L’adhésion à une complémentaire santé d’entreprise est obligatoire depuis le 1er janvier 2016, la part des remboursements de la Sécurité sociale diminue au profit des mutuelles et des grands groupes d’assurances qui les absorbent et s’accaparent une part croissante du « marché de la santé ». C’est une arme de destruction de la Sécu, l’offensive contre le système solidaire se poursuit.
Un dispositif appliqué dans un premier temps aux assurances privées, individualise les couvertures sociales et attaque le principe de la mutualisation des risques entre malades et bien portants. L’assureur Generali va proposer aux 134 000 entreprises qui ont souscrit à ses contrats collectif santé d’adhérer à une assurance santé comportementale. Les salariéEs pourront répondre à un questionnaire portant sur leur profil personnel et médical : âge, poids, taille, alimentation, activité physique, bilan sanguin, tension, consommation de tabac, nombre de visites médicales, situation par rapport au stress. Ils recevront des objectifs personnalisés (maigrir, faire du sport...) et s’ils les atteignent bénéficier de cartes cadeaux...
Contrairement à d’autres pays européens, la législation française ne permet pas pour le moment d’appliquer des bonus-malus sur les tarifs santé, mais les assureurs essaient de contourner ce dispositif. Le Big data (c’est-à-dire la collecte et traitement informatique d’une masse énorme de données) peut permettre des avancées importantes grâce à la médecine prédictive, mais c’est aussi pour les grandes sociétés du numérique et les assurances une opportunité énorme pour accroître leurs profits.
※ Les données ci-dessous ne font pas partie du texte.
Lemma strip_all_done ws n s :
  [] ∉ ws -> length s <= n -> strip_any ws (strip_all ws n s) = None.
Proof.
  intros Hws. revert s. induction n as [|n IH]; intros s Hn; cbn.
  - destruct s; [|cbn in Hn; lia]. apply strip_any_None. intros w r Hw E.
    destruct w; [done|discriminate].
  - destruct (strip_any ws s) as [r|] eqn:E; [|done].
    apply strip_any_Some in E as (w & Hw & ->). apply IH.
    rewrite length_app in Hn. destruct w; [done|]. cbn in Hn. lia.
Qed.

Definition ws_start (s : str) : Prop := strip_any whitespace s = None.
Definition ws_end (s : str) : Prop := strip_any (map reverse whitespace) (reverse s) = None.

(** A text [trim] leaves alone. *)
Definition ws_free (s : str) : Prop := ws_start s /\ ws_end s.

Lemma whitespace_nonempty : ([] ∉ whitespace) /\ ([] ∉ map reverse whitespace).
Proof. split; by apply (bool_decide_unpack _); vm_compute. Qed.

Lemma ws_start_app a b : ws_start (a ++ b) -> ws_start a.
Proof.
  unfold ws_start. rewrite !strip_any_None. intros H w r Hw ->.
  eapply H; [done|]. by rewrite <-app_assoc.
Qed.

Lemma trim_ws_free s : ws_free (trim s).
Proof.
  destruct whitespace_nonempty as [H1 H2].
  assert (ws_start (trim_start s)) as Hs by (by apply strip_all_done).
  unfold trim, trim_end. set (u := trim_start s) in *. split.
  - destruct (strip_all_suffix (map reverse whitespace) (length u) (reverse u)) as [a Ha].
    apply (ws_start_app _ (reverse a)). rewrite <-reverse_app, <-Ha.
    by rewrite reverse_involutive.
  - unfold ws_end. rewrite reverse_involutive. apply strip_all_done; [done|].
    by rewrite length_reverse.
Qed.

Lemma trim_id s : ws_free s -> trim s = s.
Proof.
  intros [H1 H2]. unfold trim, trim_start, trim_end.
  rewrite (strip_all_id whitespace) by done.
  rewrite (strip_all_id (map reverse whitespace)) by done. apply reverse_involutive.
Qed.

Lemma trim_idem s : trim (trim s) = trim s.
Proof. apply trim_id, trim_ws_free. Qed.

Lemma trim_infix s : exists a b, s = a ++ trim s ++ b.
Proof.
  unfold trim, trim_end. set (u := trim_start s).
  destruct (strip_all_suffix whitespace (length s) s) as [a Ha].
  destruct (strip_all_suffix (map reverse whitespace) (length u) (reverse u)) as [b Hb].
  exists a, (reverse b). rewrite <-reverse_app, <-Hb, reverse_involutive. done.
Qed.

Lemma trim_length s : length (trim s) <= length s.
Proof.
  destruct (trim_infix s) as (a & b & E). rewrite E at 2. rewrite !length_app. lia.
Qed.

Lemma trim_elem x s : x ∈ trim s -> x ∈ s.
Proof.
  destruct (trim_infix s) as (a & b & E). rewrite E at 2. rewrite !elem_of_app. auto.
Qed.

(** Bytes that no White_Space character has: a text around one of them trims
    at its ends alone. *)
Definition not_in_ws (c : ascii) : bool := bool_decide (Forall (fun w => c ∉ w) whitespace).

Lemma app_cut {A} (a b w r : list A) c :
  a ++ c :: b = w ++ r -> c ∉ w -> exists r', a = w ++ r'.
Proof.
  revert w. induction a as [|x a IH]; intros [|y w] E Hw; cbn in *; eauto.
  - injection E as -> _. apply not_elem_of_cons in Hw. naive_solver.
  - injection E as -> E. apply not_elem_of_cons in Hw as [_ Hw].
    destruct (IH _ E Hw) as [r' ->]. by exists r'.
Qed.

Lemma not_in_ws_spec c w : not_in_ws c = true -> w ∈ whitespace -> c ∉ w.
Proof. intros H%bool_decide_eq_true. rewrite Forall_forall in H. by apply H. Qed.

Lemma ws_start_sep a c b : not_in_ws c = true -> ws_start a -> ws_start (a ++ c :: b).
Proof.
  unfold ws_start. rewrite !strip_any_None. intros Hc Ha w r Hw E.
  apply app_cut in E as [r' ->]; [|by apply not_in_ws_spec].
  by eapply Ha.
Qed.

Lemma ws_end_sep a c b : not_in_ws c = true -> ws_end b -> ws_end (a ++ c :: b).
Proof.
  unfold ws_end. rewrite !strip_any_None, reverse_split.
  intros Hc Hb w r Hw E.
  apply app_cut in E as [r' E]; [by eapply Hb|].
  apply list_elem_of_fmap in Hw as (w' & -> & Hw). rewrite elem_of_reverse.
  by apply not_in_ws_spec.
Qed.

Lemma ws_nil : ws_free [].
Proof. split; reflexivity. Qed.

Lemma ws_start_char c b : not_in_ws c = true -> ws_start (c :: b).
Proof. intros H. apply (ws_start_sep []); [done|apply ws_nil]. Qed.

Lemma ws_end_char a c : not_in_ws c = true -> ws_end (a ++ [c]).
Proof. intros H. apply ws_end_sep; [done|apply ws_nil]. Qed.

(** ** Lemmas: bytes and numbers *)

(** Decides a property of bytes by looking at all 256. *)
Definition all_bytes : list ascii := map ascii_of_N (map N.of_nat (seq 0 256)).

Lemma all_bytes_complete c : c ∈ all_bytes.
Proof.
  unfold all_bytes. apply list_elem_of_fmap. exists (N_of_ascii c).
  rewrite ascii_N_embedding. split; [done|].
  apply list_elem_of_fmap. exists (N.to_nat (N_of_ascii c)). rewrite N2Nat.id. split; [done|].
  apply elem_of_seq. pose proof (N_ascii_bounded c). lia.
Qed.

Lemma byte_check (P : ascii -> bool) c : forallb P all_bytes = true -> P c = true.
Proof.
  intros H. apply forallb_Forall in H. rewrite Forall_forall in H.
  apply H, all_bytes_complete.
Qed.

Ltac by_bytes P c := apply (byte_check P c); vm_compute; reflexivity.

Lemma digit_byte_spec d : (d < 10)%N ->
  is_digit (digit_byte d) = true /\ digit_value (digit_byte d) = d.
Proof.
  intros H. assert (d ∈ map N.of_nat (seq 0 10)) as Hin.
  { apply list_elem_of_fmap. exists (N.to_nat d). rewrite N2Nat.id. split; [done|].
    apply elem_of_seq. lia. }
  cbn in Hin. rewrite !elem_of_cons, elem_of_nil in Hin.
  repeat destruct Hin as [->|Hin]; [by vm_compute..|done].
Qed.

Lemma parse_fmt_digits fuel n acc :
  (n < 10 ^ N.of_nat fuel)%N -> (n <= u32_max)%N ->
  parse_digits 0 (fmt_digits fuel n acc) = parse_digits n acc.
Proof.
  revert n acc. induction fuel as [|fuel IH]; intros n acc Hf Hn; cbn [fmt_digits].
  - cbn in Hf. by replace n with 0%N by lia.
  - assert (n mod 10 < 10)%N as Hd by (apply N.mod_lt; lia).
    apply digit_byte_spec in Hd as [Hd1 Hd2].
    pose proof (N.div_mod n 10 ltac:(lia)) as Hdm.
    destruct (N.ltb_spec n 10) as [Hlt|Hge].
    + cbn [parse_digits]. rewrite Hd1, Hd2, (N.mod_small n) by done.
      replace (0 * 10 + n)%N with n by lia. by rewrite (proj2 (N.leb_le n u32_max)).
    + rewrite IH.
      * cbn [parse_digits]. rewrite Hd1, Hd2.
        replace (n / 10 * 10 + n mod 10)%N with n by lia.
        by rewrite (proj2 (N.leb_le n u32_max)).
      * rewrite Nat2N.inj_succ, N.pow_succ_r' in Hf.
        apply N.Div0.div_lt_upper_bound. lia.
      * pose proof (N.Div0.div_le_mono n n 10). lia.
Qed.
Tous les remboursements de la Sécu sont codifiés, le système d’information inter-régime de l’assurance maladie enregistre le contenu d’1,2 milliard de feuilles de soins, 500 millions d’actes médicaux, 11 millions de séjours hospitaliers. La loi Touraine autorise l’accès à ces données aux organismes à but lucratif sous la rude condition de réaliser une étude d’intérêt public ! La connaissance de la date et du lieu de naissance de l’assuré suffit pour lever l’anonymat des dossiers et exploiter les informations sur les comportements individuels.
Du Big data à Big brother
Les assureurs cherchent aussi à collecter des informations grâce aux appareils connectés qui enregistrent des données (tension, sommeil …). Ainsi Axa a mis en place un contrat complémentaire santé connecté : les 1 000 premiers souscripteurs ont reçu une montre comptant leurs pas, et ceux qui faisaient plus de 7 000 pas par jour des chèques cadeaux. Axa lève aussi des fonds destinés à la création d’une application qui a pour objet de réduire ses coûts en incitant les assuréEs à respecter leurs traitements médicaux.
L’assurance comportementale est attentatoire aux libertés et aggrave les inégalités d’accès aux soins. Les plus pauvres seront doublement défavorisés. Déjà contraints de renoncer à des soins, ils n’auront pas les moyens financiers et culturels de répondre aux exigences des assureurs (comportement alimentaire, activité physique)... et seront donc culpabilisés et punis.
La santé n’est pas une marchandise, les intérêts privés et lucratifs n’y ont pas leur place. Tous les frais de santé doivent être remboursés à 100 % par la Sécurité sociale qui doit être garante du respect total du secret médical. Le patronat et l’État ne doivent donc avoir aucune place dans la gestion de la Sécu. Ses administrateurs doivent être élus, contrôlés et révocables par les assurés sociaux, et doivent disposer de tous les pouvoirs pour accomplir pleinement leur mission, notamment de permettre l’accès aux soins à tous, sans discrimination.